# [PROBLEM TO WORK ON]
Reproduce the opening lines of the records exactly, up to and including the line in which "(** ** JavaScript strings" occurs.

::::

(** * http-extend: request-augmentation transforms

    A shallow embedding of [src/index.ts] ([addBody], [addXhr],
    [addUrlObj], [addCookies]) together with executable models of the
    JavaScript and Node.js built-ins the four functions call, and the
    properties of the transforms proved over that embedding. *)

From Stdlib Require Import ZArith NArith List Ascii String DecimalString Bool Lia.
From Stdlib.Strings Require Import Byte.
From stdpp Require Import base decidable option list numbers countable gmap.
Import ListNotations.

Local Open Scope N_scope.
Local Open Scope list_scope.

(** ** JavaScript strings

    A JavaScript string is a sequence of 16-bit code units.  Header values
    and the request URL come out of Node's HTTP parser as latin-1 text, so
    their code units are below 256; the strings the decoders build may hold
    any code unit. *)

Abbreviation jsstring := (list N).

(** The string written by an ASCII literal of the source. *)
Definition js (s : string) : jsstring :=
  List.map N_of_ascii (list_ascii_of_string s).
Arguments js s%_string.

(** [Array.prototype.join(sep)] on an array of strings. *)
Fixpoint join (sep : jsstring) (l : list jsstring) : jsstring :=
  match l with
  | [] => []
  | [x] => x
  | x :: rest => x ++ sep ++ join sep rest
  end.

(** [String.prototype.indexOf(c)] for a one-unit needle: the offset of the
    first occurrence, or -1. *)
Fixpoint indexOf (s : jsstring) (c : N) : Z :=
  match s with
  | [] => (-1)%Z
  | x :: rest =>
      if x =? c then 0%Z
      else let i := indexOf rest c in
           if (i <? 0)%Z then (-1)%Z else (i + 1)%Z
  end.

(** [String.prototype.slice(start, end)]: a negative offset counts from the
    end of the string, every offset is clamped to [0, length], and an
    absent [end] is the length. *)
Definition slice_offset (len i : Z) : Z :=
  if (i <? 0)%Z then Z.max (len + i) 0 else Z.min i len.

Definition slice (s : jsstring) (start : Z) (stop : option Z) : jsstring :=
  let len := Z.of_nat (length s) in
  let from := slice_offset len start in
  let to := match stop with
            | Some e => slice_offset len e
            | None => len
            end in
  take (Z.to_nat (Z.max (to - from) 0)) (drop (Z.to_nat from) s).

(** ** Regular expressions of the source

    The source uses four regular expressions, each a literal text with at
    most a flag or an anchor.  [RegExp.prototype.test] searches for the
    leftmost match, so for a literal it is a substring search. *)

(** Canonicalisation of the [i] flag.  Every pattern of the source is
    ASCII, and without the [u] flag a code unit above 127 never
    canonicalises to an ASCII one, so folding ASCII letters is exact. *)
Definition canonicalize (c : N) : N :=
  if (97 <=? c) && (c <=? 122) then c - 32 else c.

Definition same_unit (ignore_case : bool) (a b : N) : bool :=
  if ignore_case then canonicalize a =? canonicalize b else a =? b.

Fixpoint match_here (ignore_case : bool) (pat s : jsstring) : bool :=
  match pat, s with
  | [], _ => true
  | _ :: _, [] => false
  | p :: pat', c :: s' => same_unit ignore_case p c && match_here ignore_case pat' s'
  end.

(** [/pat/.test(s)] and, with [ignore_case], [/pat/i.test(s)]. *)
Fixpoint regex_test (ignore_case : bool) (pat s : jsstring) : bool :=
  match_here ignore_case pat s ||
  match s with
  | [] => false
  | _ :: s' => regex_test ignore_case pat s'
  end.

Fixpoint same_text (a b : jsstring) : bool :=
  match a, b with
  | [], [] => true
  | x :: a', y :: b' => (x =? y) && same_text a' b'
  | _, _ => false
  end.

(** [/pat$/.test(s)]: without the [m] flag the anchor holds at the end of
    the input only. *)
Fixpoint regex_test_at_end (pat s : jsstring) : bool :=
  same_text pat s ||
  match s with
  | [] => false
  | _ :: s' => regex_test_at_end pat s'
  end.

(** The class [\s]: white space and line terminators of ECMAScript. *)
Definition is_whitespace (c : N) : bool :=
  ((9 <=? c) && (c <=? 13)) || (c =? 32) || (c =? 160) || (c =? 5760) ||
  ((8192 <=? c) && (c <=? 8202)) || (c =? 8232) || (c =? 8233) ||
  (c =? 8239) || (c =? 8287) || (c =? 12288) || (c =? 65279).

(** [s.split(/;\s*/)].  The separator is a semicolon with the longest run
    of white space after it; it never matches the empty string, so the
    empty input gives one empty piece.  [skipping] is set while the run of
    white space after a semicolon is being consumed, [piece] is the text of
    the piece under construction. *)
Fixpoint split_go (skipping : bool) (piece s : jsstring) : list jsstring :=
  match s with
  | [] => [piece]
  | c :: rest =>
      if skipping && is_whitespace c then split_go true piece rest
      else if c =? 59 then piece :: split_go true [] rest
      else split_go false (piece ++ [c]) rest
  end.

Definition split_semicolon (s : jsstring) : list jsstring := split_go false [] s.

(** ** Requests *)

(** A header the parser may hand over as one string or as an array of
    strings. *)
Inductive header_value : Type :=
| HString (s : jsstring)
| HArray (l : list jsstring).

::::

# [EXPECTED ANSWER]
(** * http-extend: request-augmentation transforms

    A shallow embedding of [src/index.ts] ([addBody], [addXhr],
    [addUrlObj], [addCookies]) together with executable models of the
    JavaScript and Node.js built-ins the four functions call, and the
    properties of the transforms proved over that embedding. *)

From Stdlib Require Import ZArith NArith List Ascii String DecimalString Bool Lia.
From Stdlib.Strings Require Import Byte.
From stdpp Require Import base decidable option list numbers countable gmap.
Import ListNotations.

Local Open Scope N_scope.
Local Open Scope list_scope.

(** ** JavaScript strings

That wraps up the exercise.